* _Your assignment_
Look through the data below and extract, unchanged, the lines from the one that contains "(Z.to_nat (default_limit limit))" to the one that contains "OpClaimOutbox o now limit token until", both included.

* _Supplied material_
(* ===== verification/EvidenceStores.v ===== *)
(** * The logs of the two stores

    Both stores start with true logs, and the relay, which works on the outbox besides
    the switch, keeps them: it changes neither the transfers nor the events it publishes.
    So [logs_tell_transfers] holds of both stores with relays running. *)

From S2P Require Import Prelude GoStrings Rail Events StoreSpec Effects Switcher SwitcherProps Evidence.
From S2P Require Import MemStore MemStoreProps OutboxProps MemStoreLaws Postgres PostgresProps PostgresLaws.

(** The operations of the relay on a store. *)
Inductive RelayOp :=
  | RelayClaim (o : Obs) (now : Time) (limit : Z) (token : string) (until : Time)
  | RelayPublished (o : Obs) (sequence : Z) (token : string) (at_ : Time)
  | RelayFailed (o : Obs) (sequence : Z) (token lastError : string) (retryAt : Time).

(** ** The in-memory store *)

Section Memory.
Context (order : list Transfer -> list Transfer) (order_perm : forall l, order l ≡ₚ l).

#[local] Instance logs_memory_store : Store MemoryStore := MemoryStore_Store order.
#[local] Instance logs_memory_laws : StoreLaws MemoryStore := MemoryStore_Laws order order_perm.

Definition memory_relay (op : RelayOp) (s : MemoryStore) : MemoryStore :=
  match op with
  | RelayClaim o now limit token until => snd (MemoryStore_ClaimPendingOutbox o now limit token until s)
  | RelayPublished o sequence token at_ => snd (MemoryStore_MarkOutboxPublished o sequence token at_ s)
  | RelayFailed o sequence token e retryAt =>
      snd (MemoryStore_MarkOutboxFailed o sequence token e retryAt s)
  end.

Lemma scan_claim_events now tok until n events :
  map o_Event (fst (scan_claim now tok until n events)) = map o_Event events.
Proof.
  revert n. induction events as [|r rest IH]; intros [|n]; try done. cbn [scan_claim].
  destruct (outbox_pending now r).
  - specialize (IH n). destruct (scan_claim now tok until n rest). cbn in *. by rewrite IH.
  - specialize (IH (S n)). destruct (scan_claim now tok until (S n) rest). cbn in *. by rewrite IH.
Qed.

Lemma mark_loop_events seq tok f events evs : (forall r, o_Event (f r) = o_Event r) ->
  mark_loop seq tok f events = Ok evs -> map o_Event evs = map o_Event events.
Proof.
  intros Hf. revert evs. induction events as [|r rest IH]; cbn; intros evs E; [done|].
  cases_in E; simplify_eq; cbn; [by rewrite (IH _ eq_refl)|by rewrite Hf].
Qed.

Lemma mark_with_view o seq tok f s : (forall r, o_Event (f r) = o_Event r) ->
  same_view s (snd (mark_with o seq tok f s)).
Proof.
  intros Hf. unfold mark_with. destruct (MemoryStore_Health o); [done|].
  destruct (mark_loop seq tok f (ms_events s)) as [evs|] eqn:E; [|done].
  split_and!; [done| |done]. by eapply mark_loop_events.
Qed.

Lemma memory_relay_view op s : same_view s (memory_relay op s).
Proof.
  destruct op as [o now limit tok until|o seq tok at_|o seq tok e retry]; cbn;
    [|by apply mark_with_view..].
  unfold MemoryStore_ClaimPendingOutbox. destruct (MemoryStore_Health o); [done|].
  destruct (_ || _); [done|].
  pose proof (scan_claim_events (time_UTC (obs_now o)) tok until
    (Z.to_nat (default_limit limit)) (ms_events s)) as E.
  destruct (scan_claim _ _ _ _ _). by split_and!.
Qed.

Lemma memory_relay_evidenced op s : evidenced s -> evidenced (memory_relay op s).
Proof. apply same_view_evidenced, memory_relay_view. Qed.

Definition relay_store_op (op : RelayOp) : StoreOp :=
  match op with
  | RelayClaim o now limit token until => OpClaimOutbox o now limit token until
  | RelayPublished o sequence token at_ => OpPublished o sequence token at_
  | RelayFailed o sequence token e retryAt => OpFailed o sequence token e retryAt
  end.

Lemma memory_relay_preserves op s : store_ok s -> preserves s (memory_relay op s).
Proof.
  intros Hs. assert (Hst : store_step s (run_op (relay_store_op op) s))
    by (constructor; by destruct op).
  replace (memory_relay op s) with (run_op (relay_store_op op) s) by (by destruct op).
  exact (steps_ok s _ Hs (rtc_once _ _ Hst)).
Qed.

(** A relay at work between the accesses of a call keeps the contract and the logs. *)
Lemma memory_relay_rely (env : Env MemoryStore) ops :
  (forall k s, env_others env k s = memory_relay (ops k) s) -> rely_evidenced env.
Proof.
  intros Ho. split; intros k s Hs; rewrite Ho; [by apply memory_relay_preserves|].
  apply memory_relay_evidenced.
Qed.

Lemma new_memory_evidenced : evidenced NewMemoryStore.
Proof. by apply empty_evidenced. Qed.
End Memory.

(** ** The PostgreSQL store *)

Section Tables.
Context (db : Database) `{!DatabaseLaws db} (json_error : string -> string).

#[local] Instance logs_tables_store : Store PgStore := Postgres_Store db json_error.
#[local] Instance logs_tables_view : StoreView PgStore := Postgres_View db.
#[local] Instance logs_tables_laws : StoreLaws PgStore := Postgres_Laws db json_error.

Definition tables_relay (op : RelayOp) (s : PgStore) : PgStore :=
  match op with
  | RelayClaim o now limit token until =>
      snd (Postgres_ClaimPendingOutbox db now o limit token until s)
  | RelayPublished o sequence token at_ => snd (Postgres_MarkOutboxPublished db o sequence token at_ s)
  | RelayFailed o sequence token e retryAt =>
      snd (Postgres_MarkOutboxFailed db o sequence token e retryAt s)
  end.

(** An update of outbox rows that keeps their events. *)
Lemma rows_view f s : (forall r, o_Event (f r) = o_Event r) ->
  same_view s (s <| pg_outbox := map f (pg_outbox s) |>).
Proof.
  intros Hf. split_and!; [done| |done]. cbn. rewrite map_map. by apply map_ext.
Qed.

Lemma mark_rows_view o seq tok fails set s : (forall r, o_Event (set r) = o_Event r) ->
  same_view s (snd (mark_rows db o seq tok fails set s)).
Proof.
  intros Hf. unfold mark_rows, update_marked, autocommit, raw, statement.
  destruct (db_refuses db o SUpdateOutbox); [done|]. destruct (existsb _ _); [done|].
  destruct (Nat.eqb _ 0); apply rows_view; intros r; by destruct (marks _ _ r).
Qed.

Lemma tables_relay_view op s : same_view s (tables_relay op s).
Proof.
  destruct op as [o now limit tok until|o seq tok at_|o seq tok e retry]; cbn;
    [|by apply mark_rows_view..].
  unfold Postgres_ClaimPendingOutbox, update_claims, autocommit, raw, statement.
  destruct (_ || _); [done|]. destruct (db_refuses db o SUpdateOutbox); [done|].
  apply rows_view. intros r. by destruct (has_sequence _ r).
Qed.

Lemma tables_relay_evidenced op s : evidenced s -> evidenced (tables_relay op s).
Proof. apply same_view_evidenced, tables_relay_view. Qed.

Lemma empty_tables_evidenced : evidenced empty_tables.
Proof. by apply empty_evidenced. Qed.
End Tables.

* _Response_
    (Z.to_nat (default_limit limit)) (ms_events s)) as E.
  destruct (scan_claim _ _ _ _ _). by split_and!.
Qed.

Lemma memory_relay_evidenced op s : evidenced s -> evidenced (memory_relay op s).
Proof. apply same_view_evidenced, memory_relay_view. Qed.

Definition relay_store_op (op : RelayOp) : StoreOp :=
  match op with
  | RelayClaim o now limit token until => OpClaimOutbox o now limit token until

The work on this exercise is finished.